On March 28, 2018, Google made the announcement via their blog that users would be able to pair any of their Google Home devices to their own Bluetooth speakers without requiring the use of a Chromecast streamer.

On November 5, 2018, Google announced their partnership with Disney to bring interactive read-along books to Google Home. In 2019, Apple, Google, Amazon, and Zigbee Alliance announced a partnership to make smart home products work together.

== Data storing and security methods ==
To use Google Assistant, a user of any Nest or Google Home device must register and sync an account using the Google Home mobile app. In the app, a setting allows the user to teach Google Assistant their voice. The Google voice technology can be used in digital forensics, where the words "OK, Google" are capable of unlocking mobile locks. A mobile device can be found, unlocked, and data can be extracted through the use of a suspect's voice file. "Hey Google" can also be used to wake up the device. Some features of Nest devices require the voice to be verified as to determine if the user is the owner. The device can also tell if it is connected to other smart devices, which can find stored data.

== Reception ==

=== Original Google Home speaker ===
The original Google Home received favorable reviews. The Google Home's design and sound input/output received significant praise, while a lack of interoperability between other Google Assistant-enabled devices was criticized. Critics also expressed concerns about Google's intentions with the device, particularly whether or not features would be more tightly integrated into other Google products.

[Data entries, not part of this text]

(* ===== verification/TwoPhaseClaims.v ===== *)
(** * Two phase commit: what a commit means

    In every cluster that can be reached: who was ready when a commit is sent, and who can be
    primary after it. *)
From S2P Require Import Prelude Headers State StateFinish TwoPhase TwoPhaseLocal TwoPhaseRecv TwoPhaseChange TwoPhaseProps TwoPhaseNet TwoPhaseSteps TwoPhaseAgree TwoPhaseInv.

(** What the initiator sends at the end of its wait. *)
Definition sent (x : progress_of_change) : list effect := match x with Ended _ _ out | Retry _ _ out => out | _ => [] end.

Section claims.
Context `{TwopcHeaders}.

(** ** The commit *)

Lemma p_commit_primaries c sc rq : rq_cmd rq <> P_TWOPC_PREPARE -> pq_primary_nodes (p_request_of c sc rq) = sc_primary_nodes sc.
Proof. intros Hc. unfold p_request_of. destruct (rq_cmd rq); [done|..]; cbn; by case_match. Qed.

Lemma phase2_commit rq reach n d pk : Send d (Request pk) ∈ twopc_phase2 rq reach n -> rq_cmd (pq_request pk) = P_TWOPC_COMMIT ->
  rq_cmd rq = P_TWOPC_COMMIT /\ pq_primary_nodes pk = sc_primary_nodes (n_change n).
Proof.
  intros (c & E & _)%list_elem_of_fmap Hc. injection E as _ ->. destruct (p_request_spec c (n_change n) rq) as (E & _). rewrite E in Hc.
  split; [done|]. apply p_commit_primaries. congruence.
Qed.

Lemma decide_commit now f cx target hp rv n d pk : good_change f -> Send d (Request pk) ∈ sent (change_decide now f cx target hp rv n) -> rq_cmd (pq_request pk) = P_TWOPC_COMMIT ->
  hp = true /\ let '(rv', _, n') := decision cx target hp rv n in rv_ok rv' = true /\ pq_primary_nodes pk = sc_primary_nodes (n_change n').
Proof.
  intros Hf Hin Hc. unfold change_decide in Hin. cbv zeta in Hin. destruct (decision cx target hp rv n) as [[rv' b] n1].
  match type of Hin with context [twopc_phase2 ?q ?rc ?m] => set (rq := q) in Hin; set (reach := rc) in Hin; set (n2 := m) in Hin end.
  assert (n_change n2 = n_change n1) as E2 by (unfold n2; by repeat case_match). pose proof (change_local_spec now f cx rv' n2 Hf) as Hl.
  assert (Send d (Request pk) ∈ (if hp then twopc_phase2 rq reach n2 else [])) as Hp.
  { destruct (_ && _) in Hin; [done|]. destruct (change_local now f cx rv' n2) as [[rv2 n3] out]. destruct Hl as [_ Hl]. cbn in Hin.
    destruct (cx_change_local_state_last cx); apply elem_of_app in Hin as [Hin|Hin]; try done; by apply Hl in Hin. }
  destruct hp; [|by apply elem_of_nil in Hp]. split; [done|]. destruct (phase2_commit _ _ _ _ _ Hp Hc) as [E ->]. rewrite E2. split; [|done].
  cbn in E. by destruct (rv_ok rv').
Qed.

Lemma agreed_change cx reach n : let '(_, _, n') := change_agreed cx reach n in sc_primary_nodes (n_change n') = tr_primary_nodes (reply n').
Proof. unfold change_agreed. cbv zeta. done. Qed.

David Pierce of Wired compared Google Home to Amazon Echo, writing in a summary that "Sometimes Home feels like sci-fi magic. Sometimes it reaches beyond its grasp and falls flat. The Echo is less impressive, but more reliable". Pierce praised the look of Google Home, writing that it feels "minimalist, thoughtful, and warm" in the environment, and also praised its speaker, describing it as "richer, brighter and more dynamic than the Echo, and loud enough to fill a room". While noting that Home's use of the Google Assistant functioned in different ways than it does through the Allo app or Pixel smartphone, meaning quick instructions rather than longer tasks, he praised its search abilities, writing that "you’d expect Home to excel at search. It does", despite some wrong search hiccups. Pierce criticized its lack of interoperability with other Google Assistant-enabled devices, though he called its future potential for connecting information across Google's product lines "enormous".

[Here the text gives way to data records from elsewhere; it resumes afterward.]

(** * HeapArray: a shallow embedding of [mmheap.h] and [heaparray.h]

    The min-max heap primitives of [mmheap.h] and the partitioned container
    of [heaparray.h] are embedded as executable functions in a small
    state-and-exception monad over the backing buffer.  [heaparray.h] calls
    the primitives through the names of the [mmheap] namespace
    ([heap_insert_circular], [heap_max], [heap_remove_min], ...); they are
    the functions [mm_heap_ripple_add], [mm_heap_max], [mm_heap_remove_min],
    ... of [mmheap.h], as the untemplated revision of the container spells
    them. *)

From Stdlib Require Import ZArith List Lia Bool Permutation Setoid.
Import ListNotations.
Local Open Scope Z_scope.

(** ** Machine integers

    [size_t] is a 64-bit unsigned integer: every arithmetic result is
    reduced modulo 2^64.  [int] is a 32-bit signed integer; element values
    are [int]s that are only compared and copied, never computed with. *)

Definition wrap (x : Z) : Z := x mod 2 ^ 64.

Definition to_int (x : Z) : Z := (x + 2 ^ 31) mod 2 ^ 32 - 2 ^ 31.

Definition SIZE_MAX : Z := 2 ^ 64 - 1.

(** ** Outcomes and the state monad

    A call returns normally, throws a C++ exception, fails an [assert],
    touches memory outside the allocation (undefined behaviour, [Fault]) or
    exhausts the iteration budget of the model ([Diverge]).  State changes
    made before an exception is thrown persist, as in C++. *)

Inductive exn : Type :=
| runtime_error
| range_error
| length_error
| out_of_range.

Inductive outcome (A : Type) : Type :=
| Ret (x : A)
| Throw (e : exn)
| Abort
| Fault
| Diverge.

Arguments Ret {A} x.
Arguments Throw {A} e.
Arguments Abort {A}.
Arguments Fault {A}.
Arguments Diverge {A}.

Definition M (S A : Type) : Type := S -> outcome A * S.

Definition ret {S A : Type} (x : A) : M S A := fun s => (Ret x, s).

Definition bind {S A B : Type} (c : M S A) (k : A -> M S B) : M S B :=
  fun s =>
    match c s with
    | (Ret x, s') => k x s'
    | (Throw e, s') => (Throw e, s')
    | (Abort, s') => (Abort, s')
    | (Fault, s') => (Fault, s')
    | (Diverge, s') => (Diverge, s')
    end.

Definition throw {S A : Type} (e : exn) : M S A := fun s => (Throw e, s).
Definition abort {S A : Type} : M S A := fun s => (Abort, s).
Definition diverge {S A : Type} : M S A := fun s => (Diverge, s).

Declare Scope monad_scope.
Delimit Scope monad_scope with monad.
Notation "x <- c ;; k" := (bind c (fun x => k))
  (at level 61, c at next level, right associativity) : monad_scope.
Notation "c ;; k" := (bind c (fun _ => k))
  (at level 61, right associativity) : monad_scope.
Local Open Scope monad_scope.

(** [b && c] of C++, where the right operand is evaluated only when the
    left one is true. *)
Definition and_then {S : Type} (b : bool) (c : M S bool) : M S bool :=
  if b then c else ret false.

(** ** The buffer

    An allocation is a list of [int]s; a pointer into it is the offset of
    the pointed-to slot, so [heap_array[i]] is slot [heap_array + i]. *)

Definition mem : Type := list Z.

Definition len (m : mem) : Z := Z.of_nat (length m).

Definition get (m : mem) (p : Z) : Z := nth (Z.to_nat p) m 0.

Fixpoint set_nth (m : mem) (n : nat) (v : Z) : mem :=
  match m, n with
  | [], _ => []
  | _ :: m', O => v :: m'
  | x :: m', S n' => x :: set_nth m' n' v
  end.

Definition set (m : mem) (p : Z) (v : Z) : mem := set_nth m (Z.to_nat p) v.

Definition in_bounds (m : mem) (p : Z) : bool := (0 <=? p) && (p <? len m).

Definition rd (p : Z) : M mem Z :=
  fun m => if in_bounds m p then (Ret (get m p), m) else (Fault, m).

Definition wr (p : Z) (v : Z) : M mem unit :=
  fun m => if in_bounds m p then (Ret tt, set m p v) else (Fault, m).

(** [heap_array[i] < heap_array[j]] and [heap_array[i] > heap_array[j]] *)
Definition lt_at (heap_array i j : Z) : M mem bool :=
  x <- rd (heap_array + i) ;; y <- rd (heap_array + j) ;; ret (x <? y).

Definition gt_at (heap_array i j : Z) : M mem bool :=
  x <- rd (heap_array + i) ;; y <- rd (heap_array + j) ;; ret (x >? y).

(** [std::swap(heap_array[i], heap_array[j])] *)
Definition swap (heap_array i j : Z) : M mem unit :=
  x <- rd (heap_array + i) ;;
  y <- rd (heap_array + j) ;;
  wr (heap_array + i) y ;;
  wr (heap_array + j) x.

(** ** Index arithmetic ([mmheap.h], lines 41-47) *)

Definition parent {S : Type} (i : Z) : M S Z :=
  if i >? 0 then ret (wrap (i - 1) / 2) else abort.

Definition has_parent (i : Z) : bool := i >? 0.

Definition left (i : Z) : Z := wrap (2 * i + 1).

Definition right (i : Z) : Z := wrap (2 * i + 2).

Definition gparent {S : Type} (i : Z) : M S Z :=
  if i >? 2 then (p <- parent (S := S) i ;; parent p) else abort.

Definition has_gparent (i : Z) : bool := i >? 2.

Definition child (i c : Z) : bool := (c =? left i) || (c =? right i).

(** ** [log_2] and [min_level] ([mmheap.h], lines 55-83) *)

Definition tab64 : list Z :=
  [63;  0; 58;  1; 59; 47; 53;  2;
   60; 39; 48; 27; 54; 33; 42;  3;
   61; 51; 37; 40; 49; 18; 28; 20;
   55; 30; 34; 11; 43; 14; 22;  4;
   62; 57; 46; 52; 38; 26; 32; 41;
   50; 36; 17; 19; 29; 10; 13; 21;
   56; 45; 25; 31; 35; 16;  9; 12;
   44; 24; 15;  8; 23;  7;  6;  5].

Definition log_2 (i : Z) : Z :=
  let i := Z.lor i (Z.shiftr i 1) in
  let i := Z.lor i (Z.shiftr i 2) in
  let i := Z.lor i (Z.shiftr i 4) in
  let i := Z.lor i (Z.shiftr i 8) in
  let i := Z.lor i (Z.shiftr i 16) in
  let i := Z.lor i (Z.shiftr i 32) in
  nth (Z.to_nat (Z.shiftr (wrap (wrap (i - Z.shiftr i 1) * 0x07EDD5E59A4E28C2)) 58))
      tab64 0.

Definition min_level (i : Z) : bool :=
  if i >? 0 then log_2 (wrap (i + 1)) mod 2 =? 0 else true.

(** ** Smallest and largest child or grandchild ([mmheap.h], lines 96-234) *)

Definition min_child (heap_array i right_index : Z) : M mem (bool * Z) :=
  if left i <=? right_index then
    let m := left i in
    c <- and_then (right i <=? right_index) (lt_at heap_array (right i) m) ;;
    let m := if c then right i else m in
    ret (true, m)
  else ret (false, 0).

Definition min_gchild (heap_array i right_index : Z) : M mem (bool * Z) :=
  let l := left i in
  let r := right i in
  if left l <=? right_index then
    let m := left l in
    c <- and_then (right l <=? right_index) (lt_at heap_array (right l) m) ;;
    let m := if c then right l else m in
    c <- and_then (left r <=? right_index) (lt_at heap_array (left r) m) ;;
    let m := if c then left r else m in
    c <- and_then (right r <=? right_index) (lt_at heap_array (right r) m) ;;
    let m := if c then right r else m in
    ret (true, m)
  else ret (false, 0).

Definition min_child_or_gchild (heap_array i right_index : Z) : M mem (bool * Z) :=
  m <- min_child heap_array i right_index ;;
  if fst m then
    gm <- min_gchild heap_array i right_index ;;
    c <- and_then (fst gm) (lt_at heap_array (snd gm) (snd m)) ;;
    ret (fst m, if c then snd gm else snd m)
  else ret m.

Definition max_child (heap_array i right_index : Z) : M mem (bool * Z) :=
  if left i <=? right_index then
    let m := left i in
    c <- and_then (right i <=? right_index) (gt_at heap_array (right i) m) ;;
    let m := if c then right i else m in
    ret (true, m)
  else ret (false, 0).

Definition max_gchild (heap_array i right_index : Z) : M mem (bool * Z) :=
  let l := left i in
  let r := right i in
  if left l <=? right_index then
    let m := left l in
    c <- and_then (right l <=? right_index) (gt_at heap_array (right l) m) ;;
    let m := if c then right l else m in
    c <- and_then (left r <=? right_index) (gt_at heap_array (left r) m) ;;
    let m := if c then left r else m in
    c <- and_then (right r <=? right_index) (gt_at heap_array (right r) m) ;;
    let m := if c then right r else m in
    ret (true, m)
  else ret (false, 0).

Ron Amadeo of Ars Technica praised Google Home's setup process and its ability to pick up voice commands even from a distance, calling the latter "absolutely incredible". He noted the device's limiting of its Bluetooth capabilities at the time (before the May 2017 update), however, writing that "it's important to know that Google Home is not a Bluetooth speaker; it's purely a Google Cast device. If you want to play audio on a Google Home, the service needs to have a Google Cast button". He similarly criticized the Assistant's lack of cross-device functionality, writing that "Pretty much all the actions you send to a Google Home will stay on that Google Home, and there's never an interaction with your phone", and he noted concerns and questions regarding whether Google has an intention to incorporate the functionality deeper into its product lines. Additionally, in his summary, he wrote that "Why pay $129 for a device that is less capable than an Android phone?".